PROBLEM DETAILS – Using the data below, show every line where the word "KeyType" occurs.

[Saved data entries]
◆ ◆ ◆

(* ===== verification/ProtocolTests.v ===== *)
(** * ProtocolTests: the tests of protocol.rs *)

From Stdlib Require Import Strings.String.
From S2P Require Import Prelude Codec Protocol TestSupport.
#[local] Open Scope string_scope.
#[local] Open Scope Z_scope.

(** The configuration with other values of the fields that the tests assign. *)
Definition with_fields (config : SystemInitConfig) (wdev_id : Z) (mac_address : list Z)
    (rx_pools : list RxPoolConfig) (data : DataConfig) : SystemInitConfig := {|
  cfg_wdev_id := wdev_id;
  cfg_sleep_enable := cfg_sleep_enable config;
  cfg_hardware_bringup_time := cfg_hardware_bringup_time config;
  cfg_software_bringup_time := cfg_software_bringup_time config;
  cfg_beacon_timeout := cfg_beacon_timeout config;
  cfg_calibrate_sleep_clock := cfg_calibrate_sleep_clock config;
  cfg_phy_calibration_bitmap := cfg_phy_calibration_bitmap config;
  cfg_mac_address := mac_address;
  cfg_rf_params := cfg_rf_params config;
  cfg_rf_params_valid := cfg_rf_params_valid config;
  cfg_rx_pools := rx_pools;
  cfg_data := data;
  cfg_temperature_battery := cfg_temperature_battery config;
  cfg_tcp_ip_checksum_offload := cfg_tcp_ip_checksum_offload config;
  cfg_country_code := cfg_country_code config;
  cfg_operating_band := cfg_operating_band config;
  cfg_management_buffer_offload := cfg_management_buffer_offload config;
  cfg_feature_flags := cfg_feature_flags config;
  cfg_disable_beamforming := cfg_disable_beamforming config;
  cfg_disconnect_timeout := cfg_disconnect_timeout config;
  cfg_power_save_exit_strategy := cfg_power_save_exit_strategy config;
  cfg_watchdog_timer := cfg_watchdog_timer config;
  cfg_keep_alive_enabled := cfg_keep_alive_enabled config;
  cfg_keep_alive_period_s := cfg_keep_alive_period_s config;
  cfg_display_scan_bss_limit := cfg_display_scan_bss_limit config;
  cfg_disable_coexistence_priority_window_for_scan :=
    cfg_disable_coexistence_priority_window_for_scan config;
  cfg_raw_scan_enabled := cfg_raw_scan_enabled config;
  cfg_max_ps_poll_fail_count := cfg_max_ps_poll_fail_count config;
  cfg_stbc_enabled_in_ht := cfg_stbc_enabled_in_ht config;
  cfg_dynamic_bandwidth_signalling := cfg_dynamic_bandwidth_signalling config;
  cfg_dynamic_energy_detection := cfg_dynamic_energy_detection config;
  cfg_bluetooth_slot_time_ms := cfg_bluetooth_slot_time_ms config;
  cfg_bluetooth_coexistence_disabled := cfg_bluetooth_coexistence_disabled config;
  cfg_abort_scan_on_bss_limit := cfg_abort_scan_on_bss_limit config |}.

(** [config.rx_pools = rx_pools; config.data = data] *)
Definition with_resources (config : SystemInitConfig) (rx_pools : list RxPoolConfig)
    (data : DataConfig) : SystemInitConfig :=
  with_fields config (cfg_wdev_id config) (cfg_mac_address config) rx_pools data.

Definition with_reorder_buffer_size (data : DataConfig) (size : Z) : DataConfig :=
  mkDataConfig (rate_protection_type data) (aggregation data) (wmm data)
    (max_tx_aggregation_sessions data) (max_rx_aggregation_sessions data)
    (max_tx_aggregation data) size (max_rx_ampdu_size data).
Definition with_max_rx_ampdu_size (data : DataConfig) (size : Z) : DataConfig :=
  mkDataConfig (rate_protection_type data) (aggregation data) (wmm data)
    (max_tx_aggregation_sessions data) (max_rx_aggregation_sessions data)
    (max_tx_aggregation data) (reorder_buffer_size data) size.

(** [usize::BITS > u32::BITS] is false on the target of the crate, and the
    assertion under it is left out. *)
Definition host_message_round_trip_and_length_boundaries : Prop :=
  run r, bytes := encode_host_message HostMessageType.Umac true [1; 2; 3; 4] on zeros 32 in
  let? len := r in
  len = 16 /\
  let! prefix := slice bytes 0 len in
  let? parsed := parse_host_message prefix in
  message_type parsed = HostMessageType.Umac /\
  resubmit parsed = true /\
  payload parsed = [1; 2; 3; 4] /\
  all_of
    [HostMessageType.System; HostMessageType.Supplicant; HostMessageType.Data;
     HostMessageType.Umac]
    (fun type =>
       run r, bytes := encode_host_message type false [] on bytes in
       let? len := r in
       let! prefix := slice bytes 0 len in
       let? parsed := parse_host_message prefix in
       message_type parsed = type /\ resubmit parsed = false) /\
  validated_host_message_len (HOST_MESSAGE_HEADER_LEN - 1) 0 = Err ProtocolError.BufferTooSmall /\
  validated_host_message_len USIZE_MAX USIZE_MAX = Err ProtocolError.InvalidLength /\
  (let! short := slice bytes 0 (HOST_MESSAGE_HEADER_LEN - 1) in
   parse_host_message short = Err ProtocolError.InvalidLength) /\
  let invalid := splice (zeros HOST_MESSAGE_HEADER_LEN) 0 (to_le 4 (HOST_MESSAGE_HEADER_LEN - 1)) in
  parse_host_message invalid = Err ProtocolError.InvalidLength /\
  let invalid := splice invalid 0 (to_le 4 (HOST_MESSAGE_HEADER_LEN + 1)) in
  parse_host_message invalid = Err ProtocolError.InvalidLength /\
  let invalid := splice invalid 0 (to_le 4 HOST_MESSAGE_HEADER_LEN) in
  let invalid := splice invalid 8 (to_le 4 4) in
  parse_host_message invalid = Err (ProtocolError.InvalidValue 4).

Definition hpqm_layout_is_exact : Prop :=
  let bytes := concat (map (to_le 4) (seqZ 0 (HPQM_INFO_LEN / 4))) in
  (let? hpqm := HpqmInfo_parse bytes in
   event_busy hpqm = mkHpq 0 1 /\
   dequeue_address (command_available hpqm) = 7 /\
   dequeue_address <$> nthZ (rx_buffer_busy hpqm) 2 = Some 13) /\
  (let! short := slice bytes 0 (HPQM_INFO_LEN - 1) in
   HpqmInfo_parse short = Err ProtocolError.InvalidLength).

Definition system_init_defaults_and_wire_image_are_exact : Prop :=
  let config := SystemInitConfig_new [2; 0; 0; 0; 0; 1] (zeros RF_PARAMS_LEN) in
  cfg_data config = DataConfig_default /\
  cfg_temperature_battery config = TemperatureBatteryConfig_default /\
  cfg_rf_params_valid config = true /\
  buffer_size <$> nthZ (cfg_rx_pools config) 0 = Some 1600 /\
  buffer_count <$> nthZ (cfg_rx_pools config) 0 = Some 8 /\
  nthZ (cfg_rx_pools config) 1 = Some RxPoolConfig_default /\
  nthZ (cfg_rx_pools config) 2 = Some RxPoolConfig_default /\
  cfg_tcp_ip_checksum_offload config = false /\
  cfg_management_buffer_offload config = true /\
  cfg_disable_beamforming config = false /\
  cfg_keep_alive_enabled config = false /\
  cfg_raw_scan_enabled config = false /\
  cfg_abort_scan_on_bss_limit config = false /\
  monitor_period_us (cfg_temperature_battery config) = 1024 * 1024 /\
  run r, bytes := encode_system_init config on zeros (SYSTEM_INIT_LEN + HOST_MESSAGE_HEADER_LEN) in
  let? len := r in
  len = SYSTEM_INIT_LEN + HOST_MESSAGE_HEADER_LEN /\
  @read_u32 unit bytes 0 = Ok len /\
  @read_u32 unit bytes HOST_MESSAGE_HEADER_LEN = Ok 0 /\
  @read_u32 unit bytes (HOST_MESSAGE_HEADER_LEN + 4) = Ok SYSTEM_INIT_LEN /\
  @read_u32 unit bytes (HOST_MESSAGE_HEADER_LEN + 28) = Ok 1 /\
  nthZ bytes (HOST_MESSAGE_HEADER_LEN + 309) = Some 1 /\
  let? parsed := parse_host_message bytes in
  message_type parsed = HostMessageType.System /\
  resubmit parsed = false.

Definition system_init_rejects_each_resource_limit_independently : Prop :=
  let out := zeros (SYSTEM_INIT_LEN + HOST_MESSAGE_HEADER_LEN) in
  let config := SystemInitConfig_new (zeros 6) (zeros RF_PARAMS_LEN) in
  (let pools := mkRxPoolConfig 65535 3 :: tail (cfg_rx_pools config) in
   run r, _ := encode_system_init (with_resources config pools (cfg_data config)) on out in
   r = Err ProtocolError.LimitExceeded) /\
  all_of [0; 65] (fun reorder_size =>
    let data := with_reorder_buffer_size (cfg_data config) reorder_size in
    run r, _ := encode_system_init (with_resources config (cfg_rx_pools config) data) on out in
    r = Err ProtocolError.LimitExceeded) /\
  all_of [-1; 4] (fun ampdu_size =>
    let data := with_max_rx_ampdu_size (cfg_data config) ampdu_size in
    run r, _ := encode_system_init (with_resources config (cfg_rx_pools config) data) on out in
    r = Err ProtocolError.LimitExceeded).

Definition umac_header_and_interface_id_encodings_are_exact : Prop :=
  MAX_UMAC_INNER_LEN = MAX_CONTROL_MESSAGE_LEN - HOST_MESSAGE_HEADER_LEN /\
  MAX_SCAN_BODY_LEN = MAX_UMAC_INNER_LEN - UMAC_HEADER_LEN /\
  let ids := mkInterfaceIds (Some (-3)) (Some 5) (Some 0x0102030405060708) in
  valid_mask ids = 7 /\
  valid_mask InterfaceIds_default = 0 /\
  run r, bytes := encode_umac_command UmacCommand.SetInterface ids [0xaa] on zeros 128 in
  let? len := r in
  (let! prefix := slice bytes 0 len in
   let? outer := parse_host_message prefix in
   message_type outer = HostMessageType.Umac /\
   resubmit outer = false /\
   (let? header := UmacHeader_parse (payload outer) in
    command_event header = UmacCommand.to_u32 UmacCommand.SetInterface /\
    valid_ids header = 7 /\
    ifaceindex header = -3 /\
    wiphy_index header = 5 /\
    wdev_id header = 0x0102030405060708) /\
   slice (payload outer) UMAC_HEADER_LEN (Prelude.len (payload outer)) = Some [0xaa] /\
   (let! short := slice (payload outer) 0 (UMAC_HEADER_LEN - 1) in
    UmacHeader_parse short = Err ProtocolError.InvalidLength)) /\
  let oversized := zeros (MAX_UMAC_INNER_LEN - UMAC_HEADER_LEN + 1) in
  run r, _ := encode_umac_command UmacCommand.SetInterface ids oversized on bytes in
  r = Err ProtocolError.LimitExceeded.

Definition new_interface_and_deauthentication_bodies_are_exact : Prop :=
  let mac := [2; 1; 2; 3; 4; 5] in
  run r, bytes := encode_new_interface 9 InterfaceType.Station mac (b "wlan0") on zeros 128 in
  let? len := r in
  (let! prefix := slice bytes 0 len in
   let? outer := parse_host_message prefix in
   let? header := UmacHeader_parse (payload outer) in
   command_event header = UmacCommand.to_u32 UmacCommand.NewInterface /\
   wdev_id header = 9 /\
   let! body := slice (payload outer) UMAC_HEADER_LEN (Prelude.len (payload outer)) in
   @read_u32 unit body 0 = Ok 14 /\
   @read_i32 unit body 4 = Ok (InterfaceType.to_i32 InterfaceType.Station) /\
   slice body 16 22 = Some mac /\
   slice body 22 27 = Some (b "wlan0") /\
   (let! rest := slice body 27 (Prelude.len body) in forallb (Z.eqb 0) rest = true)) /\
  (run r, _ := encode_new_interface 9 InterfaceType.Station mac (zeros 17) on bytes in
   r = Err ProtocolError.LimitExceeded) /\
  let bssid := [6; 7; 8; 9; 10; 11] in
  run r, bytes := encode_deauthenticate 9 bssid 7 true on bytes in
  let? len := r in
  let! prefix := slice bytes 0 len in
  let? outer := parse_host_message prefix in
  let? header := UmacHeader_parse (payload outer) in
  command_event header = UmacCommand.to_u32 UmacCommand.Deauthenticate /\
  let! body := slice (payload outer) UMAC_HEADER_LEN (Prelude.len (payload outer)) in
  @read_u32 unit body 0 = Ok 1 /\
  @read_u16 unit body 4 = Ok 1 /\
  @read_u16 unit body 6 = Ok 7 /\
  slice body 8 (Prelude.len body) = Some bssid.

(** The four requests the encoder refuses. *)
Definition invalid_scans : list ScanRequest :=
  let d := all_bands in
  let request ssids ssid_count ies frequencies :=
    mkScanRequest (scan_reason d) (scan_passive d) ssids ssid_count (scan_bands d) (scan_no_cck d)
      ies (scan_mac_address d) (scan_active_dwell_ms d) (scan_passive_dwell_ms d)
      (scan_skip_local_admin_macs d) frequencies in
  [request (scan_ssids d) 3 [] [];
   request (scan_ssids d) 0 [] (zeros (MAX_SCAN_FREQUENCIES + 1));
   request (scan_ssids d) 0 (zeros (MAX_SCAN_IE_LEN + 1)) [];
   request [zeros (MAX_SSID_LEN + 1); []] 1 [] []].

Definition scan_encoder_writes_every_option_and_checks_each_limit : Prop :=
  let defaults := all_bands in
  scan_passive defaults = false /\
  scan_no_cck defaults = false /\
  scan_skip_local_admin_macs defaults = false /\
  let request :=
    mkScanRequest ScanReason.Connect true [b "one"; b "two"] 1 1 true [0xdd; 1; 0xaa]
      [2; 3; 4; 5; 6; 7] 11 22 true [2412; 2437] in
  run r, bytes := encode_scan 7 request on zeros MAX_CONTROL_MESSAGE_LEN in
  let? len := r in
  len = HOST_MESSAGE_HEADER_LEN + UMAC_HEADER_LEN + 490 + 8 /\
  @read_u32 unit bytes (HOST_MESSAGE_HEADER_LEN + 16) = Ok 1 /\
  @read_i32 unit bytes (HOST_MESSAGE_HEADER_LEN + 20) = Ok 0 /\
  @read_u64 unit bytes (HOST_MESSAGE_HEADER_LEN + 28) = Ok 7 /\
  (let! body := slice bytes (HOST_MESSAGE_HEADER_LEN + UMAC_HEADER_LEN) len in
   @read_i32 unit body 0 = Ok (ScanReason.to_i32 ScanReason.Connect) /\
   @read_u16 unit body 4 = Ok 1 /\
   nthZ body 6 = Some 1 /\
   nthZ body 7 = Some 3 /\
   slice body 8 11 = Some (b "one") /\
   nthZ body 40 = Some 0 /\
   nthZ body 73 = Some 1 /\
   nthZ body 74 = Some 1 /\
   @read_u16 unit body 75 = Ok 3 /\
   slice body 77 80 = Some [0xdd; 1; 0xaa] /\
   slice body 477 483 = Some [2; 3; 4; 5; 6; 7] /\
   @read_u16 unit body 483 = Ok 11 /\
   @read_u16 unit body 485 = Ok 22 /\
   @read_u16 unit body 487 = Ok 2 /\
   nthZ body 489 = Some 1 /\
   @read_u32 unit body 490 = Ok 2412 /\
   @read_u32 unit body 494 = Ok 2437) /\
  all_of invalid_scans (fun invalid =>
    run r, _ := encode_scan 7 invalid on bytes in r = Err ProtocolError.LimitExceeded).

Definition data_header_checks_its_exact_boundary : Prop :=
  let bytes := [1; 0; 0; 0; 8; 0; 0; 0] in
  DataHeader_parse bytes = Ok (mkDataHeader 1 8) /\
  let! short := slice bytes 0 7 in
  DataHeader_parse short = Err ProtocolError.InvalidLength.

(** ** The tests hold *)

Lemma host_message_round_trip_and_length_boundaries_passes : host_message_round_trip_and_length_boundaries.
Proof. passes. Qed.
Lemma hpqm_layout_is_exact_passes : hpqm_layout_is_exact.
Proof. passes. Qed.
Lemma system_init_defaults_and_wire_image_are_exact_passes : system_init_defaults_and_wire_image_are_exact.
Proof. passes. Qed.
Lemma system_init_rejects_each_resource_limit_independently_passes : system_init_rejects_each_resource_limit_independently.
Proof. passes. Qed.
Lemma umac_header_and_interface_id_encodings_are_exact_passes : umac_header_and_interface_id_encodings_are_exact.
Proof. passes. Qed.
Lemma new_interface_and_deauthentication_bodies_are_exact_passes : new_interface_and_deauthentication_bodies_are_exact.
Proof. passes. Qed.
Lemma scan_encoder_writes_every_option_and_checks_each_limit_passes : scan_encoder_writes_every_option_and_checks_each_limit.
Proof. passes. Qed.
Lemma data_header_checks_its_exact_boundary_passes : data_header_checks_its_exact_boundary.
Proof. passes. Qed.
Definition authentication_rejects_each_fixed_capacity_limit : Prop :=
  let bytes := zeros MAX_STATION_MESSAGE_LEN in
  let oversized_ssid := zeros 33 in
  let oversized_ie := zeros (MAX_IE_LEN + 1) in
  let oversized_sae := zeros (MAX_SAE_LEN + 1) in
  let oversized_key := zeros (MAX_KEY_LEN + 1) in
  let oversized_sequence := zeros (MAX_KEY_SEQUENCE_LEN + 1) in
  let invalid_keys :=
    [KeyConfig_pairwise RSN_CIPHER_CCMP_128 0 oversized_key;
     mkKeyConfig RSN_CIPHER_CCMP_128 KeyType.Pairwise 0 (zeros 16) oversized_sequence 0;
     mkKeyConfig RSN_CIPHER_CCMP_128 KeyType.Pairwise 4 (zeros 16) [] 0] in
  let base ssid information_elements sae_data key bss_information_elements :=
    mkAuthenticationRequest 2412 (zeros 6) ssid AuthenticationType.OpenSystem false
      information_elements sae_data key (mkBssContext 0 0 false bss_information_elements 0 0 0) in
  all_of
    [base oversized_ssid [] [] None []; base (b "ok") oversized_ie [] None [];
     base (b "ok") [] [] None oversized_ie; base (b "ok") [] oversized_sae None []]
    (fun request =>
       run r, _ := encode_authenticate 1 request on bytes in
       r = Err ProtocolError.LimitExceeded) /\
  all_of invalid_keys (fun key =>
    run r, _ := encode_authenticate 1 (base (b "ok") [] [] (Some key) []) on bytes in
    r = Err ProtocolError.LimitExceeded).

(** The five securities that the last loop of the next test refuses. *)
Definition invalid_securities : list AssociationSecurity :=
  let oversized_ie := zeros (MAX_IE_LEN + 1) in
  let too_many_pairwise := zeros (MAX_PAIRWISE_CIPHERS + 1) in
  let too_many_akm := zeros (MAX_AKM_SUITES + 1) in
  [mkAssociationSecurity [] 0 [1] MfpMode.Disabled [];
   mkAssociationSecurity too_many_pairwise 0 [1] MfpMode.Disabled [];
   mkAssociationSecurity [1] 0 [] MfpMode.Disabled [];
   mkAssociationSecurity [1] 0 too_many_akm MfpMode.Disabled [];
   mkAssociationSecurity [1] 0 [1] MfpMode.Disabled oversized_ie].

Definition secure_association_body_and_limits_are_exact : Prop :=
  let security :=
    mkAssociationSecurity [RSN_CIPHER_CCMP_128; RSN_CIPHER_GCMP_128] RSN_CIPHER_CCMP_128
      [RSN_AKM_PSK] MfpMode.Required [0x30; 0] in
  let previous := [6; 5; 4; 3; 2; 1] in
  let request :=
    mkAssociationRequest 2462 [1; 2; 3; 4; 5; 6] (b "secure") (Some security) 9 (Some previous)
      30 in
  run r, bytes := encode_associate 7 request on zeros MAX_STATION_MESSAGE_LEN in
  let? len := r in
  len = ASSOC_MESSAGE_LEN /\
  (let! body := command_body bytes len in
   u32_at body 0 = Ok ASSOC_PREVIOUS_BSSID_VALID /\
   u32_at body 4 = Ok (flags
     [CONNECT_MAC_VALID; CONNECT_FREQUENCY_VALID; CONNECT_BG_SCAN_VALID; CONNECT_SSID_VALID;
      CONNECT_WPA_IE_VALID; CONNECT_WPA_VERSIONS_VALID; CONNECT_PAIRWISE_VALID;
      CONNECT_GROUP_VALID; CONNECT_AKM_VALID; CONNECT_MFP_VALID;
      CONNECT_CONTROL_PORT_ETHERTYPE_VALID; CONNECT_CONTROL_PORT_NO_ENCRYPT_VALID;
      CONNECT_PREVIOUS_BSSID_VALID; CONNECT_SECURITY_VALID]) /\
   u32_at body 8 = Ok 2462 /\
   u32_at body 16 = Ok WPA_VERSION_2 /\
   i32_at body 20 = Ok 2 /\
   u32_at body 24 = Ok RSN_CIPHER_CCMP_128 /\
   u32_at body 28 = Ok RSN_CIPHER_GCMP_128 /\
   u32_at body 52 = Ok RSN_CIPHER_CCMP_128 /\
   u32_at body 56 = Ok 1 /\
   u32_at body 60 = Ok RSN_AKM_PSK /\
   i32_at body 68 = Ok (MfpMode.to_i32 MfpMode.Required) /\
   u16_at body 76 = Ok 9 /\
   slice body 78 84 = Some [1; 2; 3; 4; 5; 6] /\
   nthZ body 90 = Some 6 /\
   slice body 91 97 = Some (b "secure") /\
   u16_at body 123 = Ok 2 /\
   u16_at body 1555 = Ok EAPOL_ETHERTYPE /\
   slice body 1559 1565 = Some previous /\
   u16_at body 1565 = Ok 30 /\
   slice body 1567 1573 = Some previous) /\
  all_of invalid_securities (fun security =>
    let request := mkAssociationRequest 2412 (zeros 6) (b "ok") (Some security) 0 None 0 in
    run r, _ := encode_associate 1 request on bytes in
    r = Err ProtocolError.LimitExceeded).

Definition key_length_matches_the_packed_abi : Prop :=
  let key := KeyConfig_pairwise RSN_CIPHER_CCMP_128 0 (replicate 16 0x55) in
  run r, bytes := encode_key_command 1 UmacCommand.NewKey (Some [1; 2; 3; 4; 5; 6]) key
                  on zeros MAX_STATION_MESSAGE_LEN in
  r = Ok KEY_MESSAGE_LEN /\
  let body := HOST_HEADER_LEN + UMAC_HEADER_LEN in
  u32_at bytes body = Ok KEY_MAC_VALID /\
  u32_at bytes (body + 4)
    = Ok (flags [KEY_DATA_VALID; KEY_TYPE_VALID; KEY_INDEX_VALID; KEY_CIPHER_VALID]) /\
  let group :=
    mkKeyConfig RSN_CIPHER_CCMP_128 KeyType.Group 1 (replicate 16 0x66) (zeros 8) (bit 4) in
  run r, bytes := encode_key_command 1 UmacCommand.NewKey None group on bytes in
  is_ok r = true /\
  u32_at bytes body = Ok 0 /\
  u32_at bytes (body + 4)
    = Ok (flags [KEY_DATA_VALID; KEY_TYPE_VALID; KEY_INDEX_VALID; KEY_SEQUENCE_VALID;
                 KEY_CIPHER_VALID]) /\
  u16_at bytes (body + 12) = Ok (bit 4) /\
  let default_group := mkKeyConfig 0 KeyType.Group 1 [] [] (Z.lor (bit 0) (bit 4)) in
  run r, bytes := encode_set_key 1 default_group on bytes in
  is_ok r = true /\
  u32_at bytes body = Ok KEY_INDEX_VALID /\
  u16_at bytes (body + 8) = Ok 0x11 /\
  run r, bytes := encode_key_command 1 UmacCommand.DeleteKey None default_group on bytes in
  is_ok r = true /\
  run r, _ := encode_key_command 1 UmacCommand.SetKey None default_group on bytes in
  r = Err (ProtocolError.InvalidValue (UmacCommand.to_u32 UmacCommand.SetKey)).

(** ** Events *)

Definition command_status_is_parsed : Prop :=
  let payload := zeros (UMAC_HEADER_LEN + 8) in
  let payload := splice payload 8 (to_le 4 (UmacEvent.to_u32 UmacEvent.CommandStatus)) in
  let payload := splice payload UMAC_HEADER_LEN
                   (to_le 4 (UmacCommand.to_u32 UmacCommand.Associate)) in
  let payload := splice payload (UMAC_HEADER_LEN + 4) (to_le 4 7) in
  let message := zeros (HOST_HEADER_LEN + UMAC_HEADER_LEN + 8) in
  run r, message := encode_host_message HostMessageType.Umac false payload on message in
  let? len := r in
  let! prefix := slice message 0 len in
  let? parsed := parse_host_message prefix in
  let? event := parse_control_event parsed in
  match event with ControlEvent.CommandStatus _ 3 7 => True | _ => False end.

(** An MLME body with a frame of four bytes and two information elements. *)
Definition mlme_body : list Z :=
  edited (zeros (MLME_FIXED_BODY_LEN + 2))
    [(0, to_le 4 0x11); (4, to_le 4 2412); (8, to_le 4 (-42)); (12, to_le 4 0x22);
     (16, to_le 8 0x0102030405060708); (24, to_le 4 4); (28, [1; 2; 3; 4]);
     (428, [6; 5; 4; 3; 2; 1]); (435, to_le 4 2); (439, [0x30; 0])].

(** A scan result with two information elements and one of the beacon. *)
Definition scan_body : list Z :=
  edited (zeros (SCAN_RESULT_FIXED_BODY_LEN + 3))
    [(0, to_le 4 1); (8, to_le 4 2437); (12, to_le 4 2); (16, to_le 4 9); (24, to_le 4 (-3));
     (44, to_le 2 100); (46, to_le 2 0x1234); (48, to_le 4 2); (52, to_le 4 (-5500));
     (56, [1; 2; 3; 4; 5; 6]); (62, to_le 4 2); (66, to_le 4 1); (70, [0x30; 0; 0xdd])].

◆ ◆ ◆

ANSWER –
     mkKeyConfig RSN_CIPHER_CCMP_128 KeyType.Pairwise 0 (zeros 16) oversized_sequence 0;
     mkKeyConfig RSN_CIPHER_CCMP_128 KeyType.Pairwise 4 (zeros 16) [] 0] in
    mkKeyConfig RSN_CIPHER_CCMP_128 KeyType.Group 1 (replicate 16 0x66) (zeros 8) (bit 4) in
  let default_group := mkKeyConfig 0 KeyType.Group 1 [] [] (Z.lor (bit 0) (bit 4)) in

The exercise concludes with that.